Ike's Diner is a place where George Mason students go to eat and socialize.

"After the post, other white students responded saying ‘yes I hate those annoying niggers,'" said Salih.

According to Salih no one was reprimanded for posting the racist statements.

Abena Dakwahene, a Ghanian American student who also attends GMU explained that besides the racist incidents, mostly every clique is separated by race, nationality or religion despite the school's diversity.

"There is a definite division between the races here. Most groups of friends are classified by white, black, Pakistanis, Arabs, Hispanic or African.

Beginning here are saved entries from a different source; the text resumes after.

(** C2: for a valid channel number the query returns, in strictly
    increasing order, exactly the channel numbers whose identifier has the
    depth of the source, lies in the same ring or in the next ring on
    either side (rings -1 and 1 being next to each other, as there is no
    ring 0) and in the same azimuth bin or in one of the two bins beside it
    (bins 72 and 1 being beside each other), and whose HPD differs from
    that of the source; in particular the channels at iphi 1 and iphi 72
    of one ring and depth are neighbours of each other when their HPDs
    differ. *)
Theorem channel_neighbors_characterized m index :
  reachable m → (index < ChannelCount)%nat →
  ∃ l m', channelNeigborsFromOtherHPDs m index = inr (l, m')
    ∧ StronglySorted (<)%nat l
    ∧ (∀ j, j ∈ l ↔
         ∃ ci cj hi hj,
           getChannelTriple m index = inr ci ∧ getChannelTriple m j = inr cj ∧
           getHPD m index = inr hi ∧ getHPD m j = inr hj ∧
           stated_adjacent ci cj ∧ hi ≠ hj)
    ∧ (∀ d e i1 i72 h1 h72,
         linearIndex m d e 1 = inr i1 → linearIndex m d e 72 = inr i72 →
         getHPD m i1 = inr h1 → getHPD m i72 = inr h72 → h1 ≠ h72 →
         (index = i1 → i72 ∈ l) ∧ (index = i72 → i1 ∈ l)).
Proof.
  intros Hr Hi. pose proof (reachable_map_ok m Hr) as Hm.
  destruct (channel_ids_lookup_lt index Hi) as (ci & Hci & Hcit).
  pose proof (channel_ids_lookup_ok _ _ Hci) as Hoki.
  pose proof Hoki as (_ & _ & _ & Hp).
  assert (∀ j, j ∈ neighbors_of index ↔
            ∃ ci cj hi hj,
              getChannelTriple m index = inr ci ∧ getChannelTriple m j = inr cj ∧
              getHPD m index = inr hi ∧ getHPD m j = inr hj ∧
              stated_adjacent ci cj ∧ hi ≠ hj) as Hchar.
  { intros j. rewrite elem_of_neighbors_of, Hcit. split.
    - intros (Hne & cj & Hcand & Hcj).
      assert (j < ChannelCount)%nat as Hj.
      { apply lookup_lt_Some in Hcj. by rewrite channel_ids_length in Hcj. }
      exists ci, cj, (hpd_of index), (hpd_of j).
      split_and!; try done.
      + by apply getChannelTriple_inr.
      + by apply getChannelTriple_inr.
      + by apply getHPD_inr.
      + by apply getHPD_inr.
      + apply stated_adjacent_ids;
          [exact Hoki|exact (channel_ids_lookup_ok _ _ Hcj)|].
        by apply candidates_adjacent.
    - intros (ci' & cj & hi & hj & Hti & Htj & Hhi & Hhj & Hadj & Hne).
      apply getChannelTriple_inr in Hti as [_ Hti]; [|done].
      apply getChannelTriple_inr in Htj as [Hj Htj]; [|done].
      apply getHPD_inr in Hhi as [_ <-]; [|done].
      apply getHPD_inr in Hhj as [_ <-]; [|done].
      assert (ci' = ci) as -> by congruence.
      split; [done|]. exists cj. split; [|done].
      apply stated_adjacent_ids in Hadj;
        [|exact Hoki|exact (channel_ids_lookup_ok _ _ Htj)].
      destruct (adjacent_candidates ci cj Hp Hadj) as [->|Hc]; [|done].
      exfalso. apply Hne. f_equal.
      eapply NoDup_lookup; eauto using channel_ids_NoDup. }
  exists (neighbors_of index), (warm_channels m).
  split_and!; [by apply channelNeigbors_spec|by apply neighbors_of_sorted|done|].
  intros d e i1 i72 h1 h72 H1 H72 Hh1 Hh72 Hne.
  rewrite linearIndex_spec in H1, H72 by done.
  destruct (index_of (mkId d e 1)) as [k1|] eqn:Hk1; [|done].
  destruct (index_of (mkId d e 72)) as [k72|] eqn:Hk72; [|done].
  injection H1 as ->. injection H72 as ->.
  apply index_of_Some in Hk1, Hk72.
  pose proof (lookup_lt_Some _ _ _ Hk1) as Hl1.
  pose proof (lookup_lt_Some _ _ _ Hk72) as Hl72.
  rewrite channel_ids_length in Hl1, Hl72.
  split; intros ->; apply Hchar.
  - exists (mkId d e 1), (mkId d e 72), h1, h72.
    split_and!; try done; try (by apply getChannelTriple_inr).
    unfold stated_adjacent. cbn [depth ieta iphi].
    split_and!; [reflexivity|left; lia|right; left; done].
  - exists (mkId d e 72), (mkId d e 1), h72, h1.
    split_and!; try done; try (by apply getChannelTriple_inr).
    unfold stated_adjacent. cbn [depth ieta iphi].
    split_and!; [reflexivity|left; lia|right; right; done].
Qed.

(** C3 (as amended): for every HPD the query returns, in strictly
    increasing order and without duplicates, the channel numbers (not the
    HPD numbers) found by the channel-level query for the channels of that
    HPD; the first access fills the table for all HPDs, and later accesses
    return the stored lists and leave the object as it is. *)
Theorem hpd_neighbors_characterized m hpd :
  reachable m → (hpd < Z.to_nat NUM_HPDS)%nat →
  ∃ l m', getHPDNeigbors m hpd = inr (l, m')
    ∧ StronglySorted (<)%nat l
    ∧ (∀ j, j ∈ l ↔
         ∃ c lc mc, getHPD m c = inr hpd ∧
                    channelNeigborsFromOtherHPDs m c = inr (lc, mc) ∧ j ∈ lc)
    ∧ hpdNeighborsFilled_ m' = true
    ∧ (∀ h, (h < Z.to_nat NUM_HPDS)%nat →
         ∃ lh, hpd_neighbors_ m' !! h = Some lh ∧ getHPDNeigbors m' h = inr (lh, m')).
Proof.
  intros Hr Hh. pose proof (reachable_map_ok m Hr) as Hm.
  destruct (getHPDNeigbors_spec m hpd Hm Hh) as (m' & Heq & Hok & Hf & _).
  exists (hpd_neighbors_of hpd), m'.
  split_and!; [done|apply hpd_neighbors_of_sorted| |done|].
  - intros j. rewrite elem_of_hpd_neighbors_of. split.
    + intros (c & Hc & Hhc & Hj).
      exists c, (neighbors_of c), (warm_channels m).
      split_and!; [by apply getHPD_inr|by apply channelNeigbors_spec|done].
    + intros (c & lc & mc & Hhc & Hcall & Hj).
      apply getHPD_inr in Hhc as [Hc Hhc]; [|done].
      rewrite channelNeigbors_spec in Hcall by done.
      injection Hcall as <- _. by exists c.
  - intros h Hh'. exists (hpd_neighbors_of h).
    destruct (getHPDNeigbors_spec m' h Hok Hh') as (m'' & Heq' & _ & _ & Hsame).
    rewrite (Hsame Hf) in Heq'. split; [|done].
    destruct Hok as [_ (_ & _ & _ & Hc)]. by apply Hc.
Qed.

End ChannelMapFacts.

(** C5: the enumeration a constructed object holds does not depend on
    anything outside the constructor.  Whatever the hardware mapping, and
    whatever the slots held before, a construction that succeeds leaves in
    [lookup_] one and the same sequence: 5184 = ChannelCount identifiers,
    all different, in increasing order of (depth, ieta, iphi), from
    (1, -29, 1) in slot 0 to (3, 28, 71) in the last slot; so two
    constructions give the same ordering, slot by slot.  The write
    position reaches ChannelCount, so the count assertion of the
    constructor holds for every mapping and only the second loop decides
    whether the construction succeeds. *)
Theorem enumeration_fixed (hw1 hw2 : HcalHPDRBXMap) m1 m2 :
  @HBHEChannelMap_new hw1 = inr m1 → @HBHEChannelMap_new hw2 = inr m2 →
  lookup_ m1 = channel_ids ∧ lookup_ m2 = lookup_ m1 ∧
  (∀ i, getChannelTriple m1 i = getChannelTriple m2 i) ∧
  length (lookup_ m1) = 5184%nat ∧ ChannelCount = 5184%nat ∧
  NoDup (lookup_ m1) ∧ Sorted Z.lt (id_key <$> lookup_ m1) ∧
  lookup_ m1 !! 0%nat = Some (mkId 1 (-29) 1) ∧
  lookup_ m1 !! 5183%nat = Some (mkId 3 28 71) ∧
  (∀ a, length a = ChannelCount →
        fill_lookup (a, 0%nat) = (channel_ids, ChannelCount)) ∧
  (∀ hw : HcalHPDRBXMap,
     @HBHEChannelMap_new hw
     = foldM (@register_channel hw) (@initial_map hw channel_ids)
             (seq 0 ChannelCount)).
Proof.
  intros H1 H2.
  apply (@new_ctor_state hw1) in H1 as (Hl1 & _).
  apply (@new_ctor_state hw2) in H2 as (Hl2 & _).
  unfold getChannelTriple. rewrite Hl2, Hl1.
  split_and!.
  - reflexivity.
  - reflexivity.
  - reflexivity.
  - apply channel_ids_length.
  - reflexivity.
  - apply channel_ids_NoDup.
  - apply channel_ids_keys_sorted.
  - vm_compute. reflexivity.
  - vm_compute. reflexivity.
  - apply fill_lookup_any.
  - intros hw. apply (@HBHEChannelMap_new_unfold hw).
Qed.

(** ** The sample hardware mapping *)

Lemma sample_hw_ok : @hw_ok sample_hw.
Proof.
  unfold hw_ok. eapply Forall_impl; [apply channel_ids_ok|].
  intros c (_ & _ & _ & Hp). unfold hw_ok_at, rbx_index, hpd_index. cbn.
  destruct (subdetector_of c), (0 <? ieta c); split; try lia;
    (split; [apply Z.div_pos; lia|apply Z.div_lt_upper_bound; lia]).
Qed.

Lemma sample_new : @HBHEChannelMap_new sample_hw = inr sample_map.
Proof.
  destruct (@new_total sample_hw sample_hw_ok) as [m Hm].
  unfold sample_map. rewrite Hm. reflexivity.
Qed.

Lemma sample_reachable : @reachable sample_hw sample_map.
Proof. apply reach_new, sample_new. Qed.

Lemma sample_lookup : lookup_ sample_map = channel_ids.
Proof. apply (@reachable_lookup sample_hw), sample_reachable. Qed.

Lemma sample_hpd_of_lt j : (j < ChannelCount)%nat → (@hpd_of sample_hw j < 288)%nat.
Proof.
  intros Hj. destruct (channel_ids_lookup_lt j Hj) as (c & Hc & Hct).
  pose proof sample_hw_ok as Hok. unfold hw_ok in Hok. rewrite Forall_forall in Hok.
  destruct (Hok c) as [Hh _]; [by eapply list_elem_of_lookup_2|].
  unfold hpd_of. rewrite Hct.
  change (@NUM_HPDS sample_hw) with 288 in Hh. lia.
Qed.

Lemma linearIndex_roundtrip_witness :
  @reachable sample_hw sample_map ∧ mkId 1 (-29) 1 ∈ lookup_ sample_map ∧
  ∃ i, linearIndex sample_map 1 (-29) 1 = inr i
       ∧ getChannelTriple sample_map i = inr (mkId 1 (-29) 1).
Proof.
  assert (mkId 1 (-29) 1 ∈ lookup_ sample_map) as Hin.
  { rewrite sample_lookup. apply list_elem_of_lookup. exists 0%nat.
    vm_compute. reflexivity. }
  split_and!; [apply sample_reachable|exact Hin|].
  exact (@linearIndex_roundtrip sample_hw sample_map (mkId 1 (-29) 1)
           sample_reachable Hin).
Defined.

Lemma lookup_failures_witness :
  @reachable sample_hw sample_map ∧
  linearIndex sample_map 1 0 1 = inl invalid_argument ∧
  getChannelTriple sample_map 5184 = inl out_of_range.
Proof.
  destruct (@lookup_failures sample_hw sample_map sample_reachable)
    as (Hbad & _ & Hrange & _).
  split_and!; [apply sample_reachable| |].
  - apply Hbad. rewrite sample_lookup.
    apply (bool_decide_unpack _). vm_compute. reflexivity.
  - apply Hrange. unfold ChannelCount. lia.
Defined.

Lemma channel_neighbors_invariants_witness :
  @reachable sample_hw sample_map ∧ (612 < ChannelCount)%nat ∧
  ∃ l m', channelNeigborsFromOtherHPDs sample_map 612 = inr (l, m')
    ∧ (length l ≤ 8)%nat
    ∧ StronglySorted (<)%nat l
    ∧ ∀ j, j ∈ l →
        (j < ChannelCount)%nat ∧ j ≠ 612%nat
        ∧ getHPD sample_map j ≠ getHPD sample_map 612.
Proof.
  assert (612 < ChannelCount)%nat as Hlt
    by (apply (bool_decide_unpack _); vm_compute; reflexivity).
  split_and!; [apply sample_reachable|exact Hlt|].
  exact (@channel_neighbors_invariants sample_hw sample_map 612
           sample_reachable Hlt).
Defined.

Lemma lt_1692_ChannelCount : (1692 < ChannelCount)%nat.
Proof. apply (bool_decide_unpack _). vm_compute. reflexivity. Qed.

(** Channel 1692 is (depth 1, ieta -1, iphi 1).  With the sample mapping
    its neighbours are the channels (1,-2,2), (1,-2,72), (1,-1,2),
    (1,-1,72) and, across the missing ring 0, (1,1,1), (1,1,2), (1,1,72);
    (1,-2,1) is in the HPD of the channel itself. *)
Lemma sample_neighbors_across_ring_zero :
  getChannelTriple sample_map 1692 = inr (mkId 1 (-1) 1) ∧
  (∃ m', channelNeigborsFromOtherHPDs sample_map 1692
         = inr ([1621; 1691; 1693; 1763; 1764; 1765; 1835]%nat, m')) ∧
  getChannelTriple sample_map 1764 = inr (mkId 1 1 1) ∧
  getChannelTriple sample_map 1763 = inr (mkId 1 (-1) 72).
Proof.
  pose proof lt_1692_ChannelCount as Hlt.
  pose proof (@reachable_map_ok sample_hw _ sample_reachable) as Hok.
  assert (∀ i c, channel_ids !! i = Some c →
                 getChannelTriple sample_map i = inr c) as Ht.
  { intros i c Hc.
    assert (i < ChannelCount)%nat as Hi.
    { apply lookup_lt_Some in Hc. by rewrite channel_ids_length in Hc. }
    apply (@getChannelTriple_inr sample_hw); [exact sample_reachable|].
    split; [exact Hi|exact Hc]. }
  split_and!.
  - apply Ht. vm_compute. reflexivity.
  - exists (@warm_channels sample_hw sample_map).
    rewrite (@channelNeigbors_spec sample_hw sample_map 1692 Hok Hlt).
    assert (@neighbors_of sample_hw 1692
            = [1621; 1691; 1693; 1763; 1764; 1765; 1835]%nat) as ->
      by (vm_compute; reflexivity).
    reflexivity.
  - apply Ht. vm_compute. reflexivity.
  - apply Ht. vm_compute. reflexivity.
Qed.

Lemma channel_neighbors_characterized_witness :
  @reachable sample_hw sample_map ∧ (1692 < ChannelCount)%nat ∧
  ∃ l m', channelNeigborsFromOtherHPDs sample_map 1692 = inr (l, m')
    ∧ StronglySorted (<)%nat l
    ∧ (∀ j, j ∈ l ↔
         ∃ ci cj hi hj,
           getChannelTriple sample_map 1692 = inr ci ∧
           getChannelTriple sample_map j = inr cj ∧
           getHPD sample_map 1692 = inr hi ∧ getHPD sample_map j = inr hj ∧
           stated_adjacent ci cj ∧ hi ≠ hj)
    ∧ (∀ d e i1 i72 h1 h72,
         linearIndex sample_map d e 1 = inr i1 →
         linearIndex sample_map d e 72 = inr i72 →
         getHPD sample_map i1 = inr h1 → getHPD sample_map i72 = inr h72 →
         h1 ≠ h72 →
         (1692%nat = i1 → i72 ∈ l) ∧ (1692%nat = i72 → i1 ∈ l)).
Proof.
  split_and!; [apply sample_reachable|exact lt_1692_ChannelCount|].
  exact (@channel_neighbors_characterized sample_hw sample_map 1692
           sample_reachable lt_1692_ChannelCount).
Defined.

It really upsets me." Dakwahene said.

The University of Maryland College Park is also a diverse college in the area, but it has encountered racist incidents in its past as well.

In 2007, a noose was found hanging outside from a tree on the College Park campus. Campus Police investigated the crime but unfortunately no suspect was found.

Lance Billington, an African-American junior public relations major believes the racist incidents have declined at his school since 2007 but there are still racist acts happening in present day.

"Just last night someone drew swastikas on the white boards outside of the dorm rooms," Billington said. "It was immediately reported to the police. The university has a very strict zero tolerance for these incidents. It is being investigated now."

Racism continues to be a relevant issue on college campuses through the Internet and anonymous acts.

"Racism is done in the dark now; behind closed doors, people are afraid of the consequences," Bailey said. "One day hopefully it can stop or at least be so rare that it feels as though it is over but that would take hard work and I don't know how many people are still up for the challenge."